What the task asks
Write out again, exactly as they stand, the line that includes "induction cs as" and all remaining lines of the entries.

[Saved data entries]
(* ===== verification/World.v ===== *)
(** * The relayer's world

    The state its asynchronous functions share (the relayer state and the
    Supabase backoff window), the calls they await, and the REST functions of
    [persistence.js] as programs over that state. *)
From S2P Require Import Prelude Numbers Strings Values Encoding Envelope State StateFacts Config Effects Persistence.
From Stdlib Require Import QArith.
#[local] Open Scope list_scope.
#[local] Open Scope Z_scope.

Record world := World {
  w_state : relayer_state;
  w_backoff : backoff;
}.

Definition on_state (f : relayer_state -> relayer_state) (w : world) : world :=
  World (f (w_state w)) (w_backoff w).

Record automation_response := AutomationResponse {
  ar_response : worker_response;
  ar_route : string;
}.

Record automation_guard := AutomationGuardResult {
  ag_blocked : bool;
  ag_automation_id : val;
  ag_job_status : string;
  ag_route : string;
  ag_error : string;
}.

(** What the relayer awaits. *)
Inductive rel_call : Type -> Type :=
| Supabase (r : sb_request) : rel_call http_reply
| CallNitro (path : string) (payload : val) (baseUrl : string) (allowFallback : bool)
    : rel_call worker_response
| EvmSign (digest : bytes) : rel_call string
| SubmitFulfillment (e : event) (f : fulfillment) (signature : string) : rel_call val
| AutomationControl (e : event) (payload : val) : rel_call automation_response
| AutomationGuard (e : event) : rel_call automation_guard
| RandomBytes (n : Z) : rel_call bytes
| LatestBlock (c : chain) : rel_call Z
| LatestRequestId (c : chain) : rel_call Z
| ScanBlocks (c : chain) (from to : Z) : rel_call (list event)
| ScanRequestIds (c : chain) (from to : jsnum) : rel_call (list event).

#[global] Notation rprog := (prog world rel_call).

(** Synchronous operations on the relayer state. *)
Definition update (f : relayer_state -> relayer_state) : rprog unit := modify (on_state f).
Definition update_at (f : Z -> relayer_state -> relayer_state) : rprog unit :=
  modify_at (fun now => on_state (f now)).
Definition query {X} (f : relayer_state -> X) : rprog X := reads (fun w => f (w_state w)).
Definition incr (name : string) (n : Z) : rprog unit := update (incrementMetric name n).

(** An operation that returns a value and reads the clock and the random source. *)
Definition op {X} (f : Z -> Q -> relayer_state -> X * relayer_state) : rprog X :=
  local (fun now rng w =>
    let '(x, s) := f now rng (w_state w) in (x, World s (w_backoff w))).

(** [persistState()] *)
Definition persistState : rprog unit := save.

Section store.
Context (pe : penv).
#[local] Open Scope prog_scope.

Definition markUnavailable (message : string) : rprog bool :=
  local (fun now _ w =>
    let '(r, b) := markSupabasePersistenceUnavailable pe message now (w_backoff w) in
    (r, World (w_state w) b)).

Definition skipPersistence : rprog bool :=
  local (fun now _ w => (shouldSkipSupabasePersistence now (w_backoff w), w)).

Definition hasSupabasePersistence : bool := pe_has_supabase pe.

(** [supabaseRequest]: [None] when persistence is not configured; a rejected
    [fetch] propagates; an error status marks the outage and throws. *)
Definition supabaseRequest (table : string) (r : sb_request) : rprog (option http_reply) :=
  if negb hasSupabasePersistence then Ret None
  else
    response <-- await (Supabase r) ;;
    if hr_ok response then Ret (Some response)
    else
      let error := trim ("supabase " +:+ table +:+ " " +:+ sb_method r +:+ " failed: "
                         +:+ num_to_string (hr_status response) +:+ " " +:+ hr_text response) in
      markUnavailable error ;;;
      Throw error.

#[local] Abbreviation jobs := "morpheus_relayer_jobs".

Definition upsertRelayerJob (r : job_record) : rprog (option http_reply) :=
  supabaseRequest jobs (SbUpsertJob r).

Definition insertRelayerJobIfAbsent (r : job_record) : rprog (option http_reply) :=
  supabaseRequest jobs (SbInsertJobIfAbsent r).

Definition patchRelayerJob (event_key : string) (fields : Z -> job_patch) : rprog (option http_reply) :=
  now <-- clock ;;
  supabaseRequest jobs (SbPatchJob event_key (fields now)).

(** The rows of a representation; [None] without persistence or for an empty body. *)
Definition claimRelayerJob (event_key : string) (fields : Z -> job_patch)
    (readyStatuses staleStatuses : list string) (staleBefore : Z) : rprog (option job_row) :=
  now <-- clock ;;
  let orParts :=
    (match filter (fun s => s <> "") readyStatuses with [] => [] | l => [StatusIn l] end)
    ++ ((fun st => StatusStale st staleBefore) <$> filter (fun s => s <> "") staleStatuses) in
  response <-- supabaseRequest jobs
    (SbClaimJob event_key (resolveSupabaseNetwork pe) orParts (fields now)) ;;
  match response with
  | None => Ret None
  | Some r => Ret (head (hr_rows r))
  end.

Definition fetchRelayerJobsByStatuses (statuses : list string) (c : option chain) (limit : Z)
    : rprog (list job_row) :=
  match statuses with
  | [] => Ret []
  | _ =>
      response <-- supabaseRequest jobs
        (SbSelectJobs (resolveSupabaseNetwork pe) statuses c limit) ;;
      match response with
      | None => Ret []
      | Some r => Ret (hr_rows r)
      end
  end.

(** ** Quarantine below the request floor *)

Definition QUARANTINE_PATCH_CHUNK_SIZE : nat := 40.

(** [Number(row.request_id || 0) < threshold] *)
Definition below_threshold (threshold : Z) (row : job_row) : bool :=
  num_lt (if decide (jr_request_id row = "") then Fin 0 else js_Number (jr_request_id row))
         (Fin threshold).

Definition quarantine_error (note : string) (threshold : Z) (row : job_row) : string :=
  (note ||s ("quarantined below request cursor floor " +:+ num_to_string threshold))
  +:+ " :: " +:+ trim (jr_last_error row ||s "legacy open relayer job").

(** [Map] of error text to event keys, in first-insertion order. *)
Fixpoint group_push (k v : string) (groups : list (string * list string)) : list (string * list string) :=
  match groups with
  | [] => [(k, [v])]
  | (k', vs) :: rest => if decide (k = k') then (k', vs ++ [v]) :: rest else (k', vs) :: group_push k v rest
  end.

Definition group_rows (err : job_row -> string) (rows : list job_row) : list (string * list string) :=
  foldl (fun g row => group_push (err row) (jr_event_key row) g) [] rows.

(** The slices [offset .. offset + size) of a list; fuel is its length. *)
Fixpoint chunks (fuel : nat) (size : nat) (l : list string) : list (list string) :=
  match fuel, l with
  | O, _ | _, [] => []
  | S fuel, _ => take size l :: chunks fuel size (drop size l)
  end.

Fixpoint patch_chunks (last_error : string) (now : Z) (cs : list (list string)) (patched : Z) : rprog Z :=
  match cs with
  | [] => Ret patched
  | chunk :: cs =>
      supabaseRequest jobs (SbQuarantine (resolveSupabaseNetwork pe) chunk last_error now) ;;;
      patch_chunks last_error now cs (patched + Z.of_nat (length chunk))
  end.

Fixpoint patch_groups (now : Z) (groups : list (string * list string)) (patched : Z) : rprog Z :=
  match groups with
  | [] => Ret patched
  | (last_error, keys) :: groups =>
      n <-- patch_chunks last_error now (chunks (length keys) QUARANTINE_PATCH_CHUNK_SIZE keys) patched ;;
      patch_groups now groups n
  end.

Definition quarantineRelayerJobsBelowRequestId (c : chain) (ltRequestId : Z)
    (statuses : list string) (note : string) : rprog Z :=
  rows <-- fetchRelayerJobsByStatuses statuses (Some c) 5000 ;;
  let targetRows := filter (fun row => below_threshold ltRequestId row = true) rows in
  match targetRows with
  | [] => Ret 0
  | _ =>
      now <-- clock ;;
      patch_groups now (group_rows (quarantine_error note ltRequestId) targetRows) 0
  end.
End store.

(** ** Lemmas *)

(** An invariant of the relayer state, as one of the world. *)
Definition world_inv (I : relayer_state -> Prop) (w : world) : Prop := I (w_state w).
Abbreviation world_wf := (world_inv state_wf).

Section invariants.
Context {I : relayer_state -> Prop} `{HI : !StateInvariant I}.
#[local] Set Default Proof Using "All".

Lemma safe_update f : (forall s, I s -> I (f s)) -> safe (world_inv I) (update f).
Proof. intros H. apply safe_modify. intros w. apply H. Qed.

Lemma safe_update_at f : (forall t s, I s -> I (f t s)) -> safe (world_inv I) (update_at f).
Proof. intros H. apply safe_modify_at. intros t w. apply H. Qed.

Lemma safe_incr n d : safe (world_inv I) (incr n d).
Proof. apply safe_update. intros s. apply inv_metrics. Qed.

Lemma safe_query {X} (f : relayer_state -> X) : safe (world_inv I) (query f).
Proof. apply safe_reads. Qed.

Lemma safe_op {X} (f : Z -> Q -> relayer_state -> X * relayer_state) :
  (forall now rng s, I s -> I (f now rng s).2) -> safe (world_inv I) (op f).
Proof.
  intros H. apply safe_local. intros now rng w Hw. specialize (H now rng _ Hw).
  by destruct (f now rng (w_state w)).
Qed.

Lemma safe_mark pe m : safe (world_inv I) (markUnavailable pe m).
Proof.
  apply safe_local. intros now rng w Hw.
  by destruct (markSupabasePersistenceUnavailable pe m now (w_backoff w)).
Qed.

Lemma safe_skip : safe (world_inv I) skipPersistence.
Proof. by apply safe_local. Qed.

Lemma safe_clock : safe (world_inv I) (clock : rprog Z).
Proof. by apply safe_local. Qed.

End invariants.

(** Discharge [safe] goals along the structure of a program. *)
Ltac safe_tac :=
  repeat first
    [ done
    | progress intros
    | simple apply safe_bind | progress cbv zeta
    | simple apply safe_attempt
    | simple apply safe_await | simple apply safe_incr | simple apply safe_query | simple apply safe_mark | simple apply safe_skip
    | simple apply safe_clock
    | match goal with
      | |- safe _ (Ret _) => exact I
      | |- safe _ (Throw _) => exact I
      | |- safe _ save => exact I
      | |- safe _ persistState => exact I
      | |- safe _ (if ?b then _ else _) => destruct b eqn:?
      | |- safe _ (match ?x with _ => _ end) => destruct x eqn:?
      end
    | solve [eauto with relayer_state] ].

Section store_invariants.
Context {I : relayer_state -> Prop} `{HI : !StateInvariant I}.
#[local] Set Default Proof Using "All".

Lemma safe_supabase pe t r : safe (world_inv I) (supabaseRequest pe t r).
Proof. unfold supabaseRequest. safe_tac. Qed.
#[local] Hint Resolve safe_supabase safe_clock safe_incr safe_mark safe_skip : relayer_state.

Lemma safe_claim pe k f rs ss t : safe (world_inv I) (claimRelayerJob pe k f rs ss t).
Proof. unfold claimRelayerJob. safe_tac. Qed.

Lemma safe_fetch pe st c l : safe (world_inv I) (fetchRelayerJobsByStatuses pe st c l).
Proof. unfold fetchRelayerJobsByStatuses. safe_tac. Qed.
#[local] Hint Resolve safe_claim safe_fetch : relayer_state.

Lemma safe_patch_groups pe now gs n : safe (world_inv I) (patch_groups pe now gs n).
Proof.
  revert n. induction gs as [|[e ks] gs IH]; intros n; simpl; [done|].
  apply safe_bind; [|auto].
  generalize (chunks (length ks) QUARANTINE_PATCH_CHUNK_SIZE ks). intros cs. revert n.
  induction cs as [|ch cs IHc]; intros n; simpl; [done|]. apply safe_bind; auto with relayer_state.
Qed.
#[local] Hint Resolve safe_patch_groups : relayer_state.

Lemma safe_quarantine pe c l st note : safe (world_inv I) (quarantineRelayerJobsBelowRequestId pe c l st note).
Proof. unfold quarantineRelayerJobsBelowRequestId. safe_tac. Qed.
End store_invariants.
#[export] Hint Resolve safe_supabase safe_clock safe_incr safe_mark safe_skip safe_claim safe_fetch
  safe_patch_groups safe_quarantine : relayer_state.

Answer to the exercise
  induction cs as [|ch cs IHc]; intros n; simpl; [done|]. apply safe_bind; auto with relayer_state.
Qed.
#[local] Hint Resolve safe_patch_groups : relayer_state.

Lemma safe_quarantine pe c l st note : safe (world_inv I) (quarantineRelayerJobsBelowRequestId pe c l st note).
Proof. unfold quarantineRelayerJobsBelowRequestId. safe_tac. Qed.
End store_invariants.
#[export] Hint Resolve safe_supabase safe_clock safe_incr safe_mark safe_skip safe_claim safe_fetch
  safe_patch_groups safe_quarantine : relayer_state.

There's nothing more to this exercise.